В своем ответе Мору от 5 февраля 1648 г. Декарт пишет, что непроницаемость принадлежит к сущности тела в производном смысле, она не есть самостоятельный атрибут тела, а производна от протяжения: "...тело следует определять не через непроницаемость, но через протяжение. Это подтверждается тем фактом, что осязаемость и непроницаемость относятся к частям и подразумевают деление или ограничение (субстанции); но мы можем помыслить непрерывное тело неопределенного размера, или неограниченное тело, в котором не усматривается ничего, кроме протяжения..."

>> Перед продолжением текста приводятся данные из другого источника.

(** ** The fields of a token *)

Lemma be_number_snoc l b : be_number (l ++ [b]) = (be_number l * 256 + b)%N.
Proof. unfold be_number. by rewrite foldl_app. Qed.

Lemma be_bytes_length n x : length (be_bytes n x) = n.
Proof. revert x. induction n as [|n IH]; intros x; [done|]. simpl. rewrite length_app, IH. simpl. lia. Qed.

Lemma be_bytes_bytes n x : Forall is_byte (be_bytes n x).
Proof.
  revert x. induction n as [|n IH]; intros x; [by constructor|]. simpl. apply Forall_app. split; [done|].
  constructor; [|by constructor]. apply N.mod_lt. lia.
Qed.

Lemma be_round_trip n x : (x < 256 ^ N.of_nat n)%N → be_number (be_bytes n x) = x.
Proof.
  revert x. induction n as [|n IH]; intros x Hx; [unfold be_number; simpl in *; lia|].
  simpl be_bytes. rewrite be_number_snoc, IH.
  - pose proof (N.div_mod x 256). lia.
  - rewrite Nat2N.inj_succ, N.pow_succ_r' in Hx. apply N.Div0.div_lt_upper_bound. lia.
Qed.

(** [base64] without its padding, and back. *)
Lemma token_text_read raw :
  Forall is_byte raw →
  urlsafe_b64decode (PyStr (b64_encode raw)
    +++ PyStr (repeat 61%N ((4 - py_len (PyStr (b64_encode raw)) mod 4) mod 4))) = Some raw.
Proof.
  intros Hb. unfold urlsafe_b64decode, py_len. simpl chars.
  rewrite forallb_app, (b64_encode_ascii (length raw)) by done.
  rewrite (proj2 (forallb_forall _ (repeat 61%N _))) by (by intros x ->%repeat_spec).
  by apply (b64_round_trip (length raw)).
Qed.

Section Token.
Context (hmac : pystr → list N → list N).
(** A digest has at least eight bytes. *)
Context (Hmac : ∀ secret body, 8 ≤ length (hmac secret body) ∧ Forall is_byte (hmac secret body)).

Lemma sign_length body secret : length (_sign hmac body secret) = 8.
Proof. unfold _sign. rewrite length_take. destruct (Hmac secret body). unfold _SIG_BYTES. lia. Qed.

Definition token_body (user_id : uuid) (expires : Z) (jti : list N) : list N :=
  be_bytes 16 user_id ++ be_bytes 4 (Z.to_N expires) ++ jti.

Lemma token_body_length user_id expires jti :
  length jti = _JTI_BYTES → length (token_body user_id expires jti) = _BODY_BYTES.
Proof. intros Hj. unfold token_body. rewrite !length_app, !be_bytes_length, Hj. done. Qed.

(** C39: a minted token verifies, until the second it expires in and not after, to the
    claims it was minted with; and whatever verifies under a secret decodes to a body
    followed by that secret's tag of the body. *)
Theorem connect_token_round_trip user_id secret now ttl jti code token :
  (user_id < 2 ^ 128)%N → length jti = _JTI_BYTES → Forall is_byte jti →
  make_connect_token hmac user_id secret now ttl jti = Ok (code, token) →
  ct_user_id token = user_id ∧ ct_jti token = bytes_hex jti ∧
  (Z.abs (now + ttl - ct_expires_at token) < seconds 1)%Z ∧
  (∀ later, verify_connect_token hmac code secret later
            = if (ct_expires_at token <=? later)%Z then None else Some token) ∧
  (∀ code' secret' later t, verify_connect_token hmac code' secret' later = Some t →
     (later < ct_expires_at t)%Z ∧
     ∃ body, urlsafe_b64decode (code' +++ PyStr (repeat 61%N ((4 - py_len code' mod 4) mod 4)))
               = Some (body ++ _sign hmac body secret') ∧
       ct_user_id t = be_number (take 16 body) ∧ ct_jti t = bytes_hex (drop 20 body)).
Proof.
  intros Hu Hj Hjb. unfold make_connect_token. set (expires := Z.quot (now + ttl) 1000000).
  destruct (_ && _)%Z eqn:Hx; [|done]. to_prop. cbn [negb]. cbv zeta.
  fold (token_body user_id expires jti). set (body := token_body user_id expires jti).
  assert (length body = _BODY_BYTES) as Hl by (by apply token_body_length).
  assert (Forall is_byte body) as Hb.
  { unfold body, token_body. rewrite !Forall_app. auto using be_bytes_bytes. }
  assert (take 16 body = be_bytes 16 user_id) as H16.
  { unfold body, token_body. by rewrite take_app_length' by (by rewrite be_bytes_length). }
  assert (take 4 (drop 16 body) = be_bytes 4 (Z.to_N expires)) as H4.
  { unfold body, token_body. by rewrite drop_app_length', take_app_length' by (by rewrite be_bytes_length). }
  assert (drop 20 body = jti) as H20.
  { unfold body, token_body. rewrite app_assoc, drop_app_length'; [done|].
    by rewrite length_app, !be_bytes_length. }
  clearbody body. set (text := b64_encode _). intros E.
  assert (code = PyStr text) as -> by congruence.
  assert (token = {| ct_user_id := user_id; ct_jti := bytes_hex jti; ct_expires_at := seconds expires |})
    as -> by congruence. clear E. cbn [ct_user_id ct_jti ct_expires_at].
  split_and!; [done|done| | |].
  - unfold expires, seconds. pose proof (Z.quot_rem' (now + ttl) 1000000).
    pose proof (Z.rem_bound_abs (now + ttl) 1000000). lia.
  - intros later. unfold verify_connect_token, text. rewrite token_text_read.
    + cbn [mbind option_bind]. rewrite length_app, Hl, sign_length, Nat.eqb_refl.
      cbn [negb]. rewrite take_app_length', drop_app_length' by done.
      rewrite bool_decide_eq_true_2 by done. cbn [negb].
      rewrite H4, H16, H20, (be_round_trip 4), (be_round_trip 16), Z2N.id; [done|lia|exact Hu|].
      change (256 ^ N.of_nat 4)%N with (2 ^ 32)%N. lia.
    + apply Forall_app. split; [done|]. apply Forall_take, Hmac.
  - clear. intros code secret later t. unfold verify_connect_token.
    destruct (urlsafe_b64decode _) as [raw|]; [|done]. cbn [mbind option_bind].
    destruct (negb (_ =? _)); [done|]. destruct (negb (bool_decide _)) eqn:Hs; [done|].
    destruct (_ <=? _)%Z eqn:Hle; [done|]. intros E.
    injection E as <-. apply Z.leb_gt in Hle. to_prop. split; [done|]. exists (take _BODY_BYTES raw). split_and!; [|done|done].
    by rewrite <- Hs, take_drop.
Qed.
End Token.

(** ** What is written along a link *)

(** The trail, the inbox and the queue grow; the rest of the database stays. *)
Definition grows (d d' : Db) : Prop :=
  t_org d' = t_org d ∧ t_audit d ⊆ t_audit d' ∧
  t_notifications (t_chan d) ⊆ t_notifications (t_chan d') ∧
  t_deliveries (t_chan d) ⊆ t_deliveries (t_chan d') ∧
  t_inbound (t_chan d') = t_inbound (t_chan d) ∧ t_updates (t_chan d') = t_updates (t_chan d) ∧
  t_nonces (t_chan d') = t_nonces (t_chan d) ∧ t_preferences (t_chan d') = t_preferences (t_chan d).

#[export] Instance grows_preorder : PreOrder grows.
Proof.
  split; [by intros d|]. intros d1 d2 d3 (?&?&?&?&?&?&?&?) (?&?&?&?&?&?&?&?).
  split_and!; first [congruence | by etrans].
Qed.

Definition writes (w w' : World) : Prop :=
  grows (db w) (db w') ∧ saved w' = saved w ∧ db_now w' = db_now w.

#[export] Instance writes_preorder : PreOrder writes.
Proof.
  split; [by intros w|]. intros w1 w2 w3 (G1 & S1 & N1) (G2 & S2 & N2).
  split_and!; [by etrans|congruence..].
Qed.

(** The person has it in the trail and in the inbox of that workspace. *)
Definition announced (user : uuid) (action : pystr) (p : uuid * uuid) (d : Db) : Prop :=
  ∃ event_id key e k n,
    t_audit d !! key = Some e ∧ ae_tenant_id e = p.1 ∧ ae_workspace_id e = p.2 ∧
    ae_actor_id e = user ∧ ae_action e = action ∧ ae_resource_id e = uuid_str user ∧
    ae_details e !! "event_id"%py = Some (JStr (uuid_str event_id)) ∧
    t_notifications (t_chan d) !! k = Some n ∧ nt_recipient_user_id n = user ∧
    nt_source_key n = action +++ ":" +++ uuid_str event_id +++ ":" +++ uuid_str p.1.

Lemma announced_more user action p d d' :
  t_audit d ⊆ t_audit d' → t_notifications (t_chan d) ⊆ t_notifications (t_chan d') →
  announced user action p d → announced user action p d'.
Proof.
  intros Ha Hn (ev & key & e & k & n & H1 & H2 & H3 & H4 & H5 & H6 & H7 & H8 & H9 & H10).
  exists ev, key, e, k, n. split_and!; try done; by eapply lookup_weaken.
Qed.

В некоторых отношениях переписка Декарта с Мором предвосхищает полемику Лейбница с ньютонианцем Кларком, происходившую спустя более 60 лет; как и Лейбниц, Декарт доказывает, что Бог, так же как и все духовные начала (ангелы, ум), не является протяженной субстанцией, хотя в переносном смысле и говорят о вездесущности Бога ("Бог всюду и везде"), но это выражение нельзя понимать в том смысле, что Бог есть пространство. В моровском истолковании пространства присутствует пантеистическая тенденция, которую выявили критики как самого Генри Мора, так и Ньютона, в особенности Лейбниц и Джордж Беркли. Последний считал, что допущение абсолютного пространства означает допущение чего-то отличного от Бога, но в то же время обладающего всеми атрибутами Бога, а именно вечностью, бесконечностью, несотворенностью, неделимостью и неизменностью. И действительно, как мы увидим дальше, ньютоновы "Начала" были истолкованы в материалистическом и атеистическом духе в работах некоторых ученых и философов XVIII в., прежде всего - французских материалистов.